Warum sich Sicherheitsanforderungen durch die Lieferkette ziehen
Die enge Vernetzung moderner Unternehmen mit externen Partnern, Dienstleistern und Lieferanten schafft gegenseitige Abhängigkeiten. Ein Sicherheitsvorfall bei einem Zulieferer kann sich direkt auf den Auftraggeber auswirken. Deshalb verlangen viele Unternehmen anerkannte Zertifizierungen von ihren direkten Lieferanten, die diese Anforderungen wiederum an ihre Partner weitergeben. So erreichen sie zunehmend auch kleine und mittlere Unternehmen.
Verstärkt wird dieser Trend durch regulatorische Vorgaben, strengere Ausschreibungen und standardisierte Einkaufsprozesse. Branchenübergreifend gilt: Ein belastbarer Sicherheitsnachweis entwickelt sich zum Standard und schafft Vertrauen.
Anforderungen zuerst präzise klären
Schnelles Handeln ohne ausreichende Klärung führt bei Zertifizierungsprojekten jedoch häufig zu unnötigem Aufwand. Zunächst muss geklärt werden, ob tatsächlich ein ISO 27001-Zertifikat (beziehungsweise. TISAX-Label) erforderlich ist, bis wann es vorliegen muss und welche Standorte, Gesellschaften oder Dienstleistungen betroffen sind.
Ebenso wichtig ist die Verbindlichkeit der Forderung: Ist das Zertifikat zwingende Voraussetzung, lediglich ein Bewertungskriterium oder genügt zunächst ein nachvollziehbarer Projektplan, an dessen Ende das Zertifikat stehen soll? Diese Antworten bestimmen Umfang, Aufwand, Kosten und Zeitplanung.

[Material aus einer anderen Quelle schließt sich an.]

(** Whoever says what they play, or calls for players, is shown by every
    reader exactly as by their own device: with the game as the device
    normalised it and the time it was said, however late it arrives, so that
    the claim fades everywhere at the same moment.  A call wakes the others,
    standing down wakes nobody, and neither reaches the voice manager. *)
Theorem claims_arrive_as_made d r gameRef o n :
  0 < n -> safe n -> chosen gameRef = Ok o -> units_ok o ->
  exists d1 e1 d2 e2 c,
    setPlaying d r gameRef (int n) = Ok (d1, e1) /\ setWant d r gameRef (int n) = Ok (d2, e2) /\
    cl_game c = o /\ cl_ts c = int n /\
    dk_presence d1 = set_live (dk_presence d) (c_id r) (dk_me d) c /\ dk_wants d2 = set_live (dk_wants d) (c_id r) (dk_me d) c /\
    ep_notify e1 = [] /\ (forall m, m ∈ ep_notify e2 <-> o <> None /\ m ∈ default [] (c_members r) /\ m <> dk_me d) /\
    forall there now, n <= now ->
      onEphemeral there (c_id r) (dk_me d) (stringify (ep_content e1)) (int now)
        = (set_presence there (set_live (dk_presence there) (c_id r) (dk_me d) c), None) /\
      onEphemeral there (c_id r) (dk_me d) (stringify (ep_content e2)) (int now)
        = (set_wants there (set_live (dk_wants there) (c_id r) (dk_me d) c), None).
Proof.
  intros Hn Sn Ec Ho. unfold setPlaying, setWant. rewrite Ec. cbn [rbind].
  eexists _, _, _, _, {| cl_game := o; cl_ts := int n |}. split_and!; [reflexivity..| | |].
  - done.
  - intros m. destruct o as [g|]; cbn [sendEphemeral ep_notify].
    + rewrite list_elem_of_filter. naive_solver.
    + rewrite elem_of_nil. naive_solver.
  - intros there now Hnow. pose proof (chosen_again _ _ Ec) as Eo. cbn [sendEphemeral ep_content]. unfold onEphemeral.
    rewrite (claim_parsed "pres" "playing" o n), (claim_parsed "want" "want" o n)
      by (try done; try (vm_compute; reflexivity); repeat constructor).
    set (p := jobj [_; ("playing"%string, _); _]). set (w := jobj [_; ("want"%string, _); _]).
    replace (is_kind p "voice" || is_kind p "rtc" || is_kind p "ring") with false by (vm_compute; reflexivity).
    replace (is_kind w "voice" || is_kind w "rtc" || is_kind w "ring") with false by (vm_compute; reflexivity).
    replace (is_kind p "pres") with true by (vm_compute; reflexivity). replace (is_kind w "pres") with false by (vm_compute; reflexivity).
    replace (is_kind w "want") with true by (vm_compute; reflexivity). change (nullish p) with false. change (nullish w) with false. cbn match.
    unfold normalizePresence, normalizeWant. change (not_an_object p) with false. change (not_an_object w) with false.
    change (p.["playing"]) with (game_val o). change (w.["want"]) with (game_val o). change (p.["ts"]) with (VNum (int n)). change (w.["ts"]) with (VNum (int n)).
    rewrite Eo. cbn [rbind to_number]. rewrite claim_ts_made by lia. done.
Qed.
End MessageFacts.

Von der Gap-Analyse zur Auditbereitschaft
Anschließend sollte das Unternehmen seine Ausgangslage analysieren. Eine Gap-Analyse vergleicht den aktuellen Stand mit den Anforderungen der ISO 27001 (oder des TISAX-Anforderungskatalogs) und bewertet unter anderem Richtlinien, Rollen, Prozesse, Risikomanagement, Sicherheitsmaßnahmen, Lieferantenmanagement sowie Schulungen. Ziel ist kein umfangreicher Mängelkatalog, sondern ein priorisierter Maßnahmenplan.
Auf dieser Grundlage entsteht ein realistischer Projektplan. Vom gewünschten Zertifizierungstermin aus werden alle notwendigen Schritte rückwärts geplant – vom Zertifizierungsaudit über internes Audit und Managementbewertung bis hin zur erforderlichen Betriebszeit des Managementsystems.
Klare Projektstruktur entscheidet über den Erfolg
Zwischen Kundenanforderung und Zertifikat liegt ein Projekt, das klare Verantwortlichkeiten, eine Projektleitung, Unterstützung durch die Geschäftsführung, ausreichende Ressourcen und verbindliche Meilensteine benötigt. Unternehmen sollten außerdem realistisch bewerten, welche Aufgaben intern erledigt werden können und wo externe Unterstützung sinnvoll ist.
In der Praxis erweist sich häufig ein Mischmodell als erfolgreich. Entscheidend bleibt jedoch die Priorisierung durch die Geschäftsführung. Nur wenn Informationssicherheit als strategisches Unternehmensprojekt verstanden wird, entsteht die notwendige Verbindlichkeit.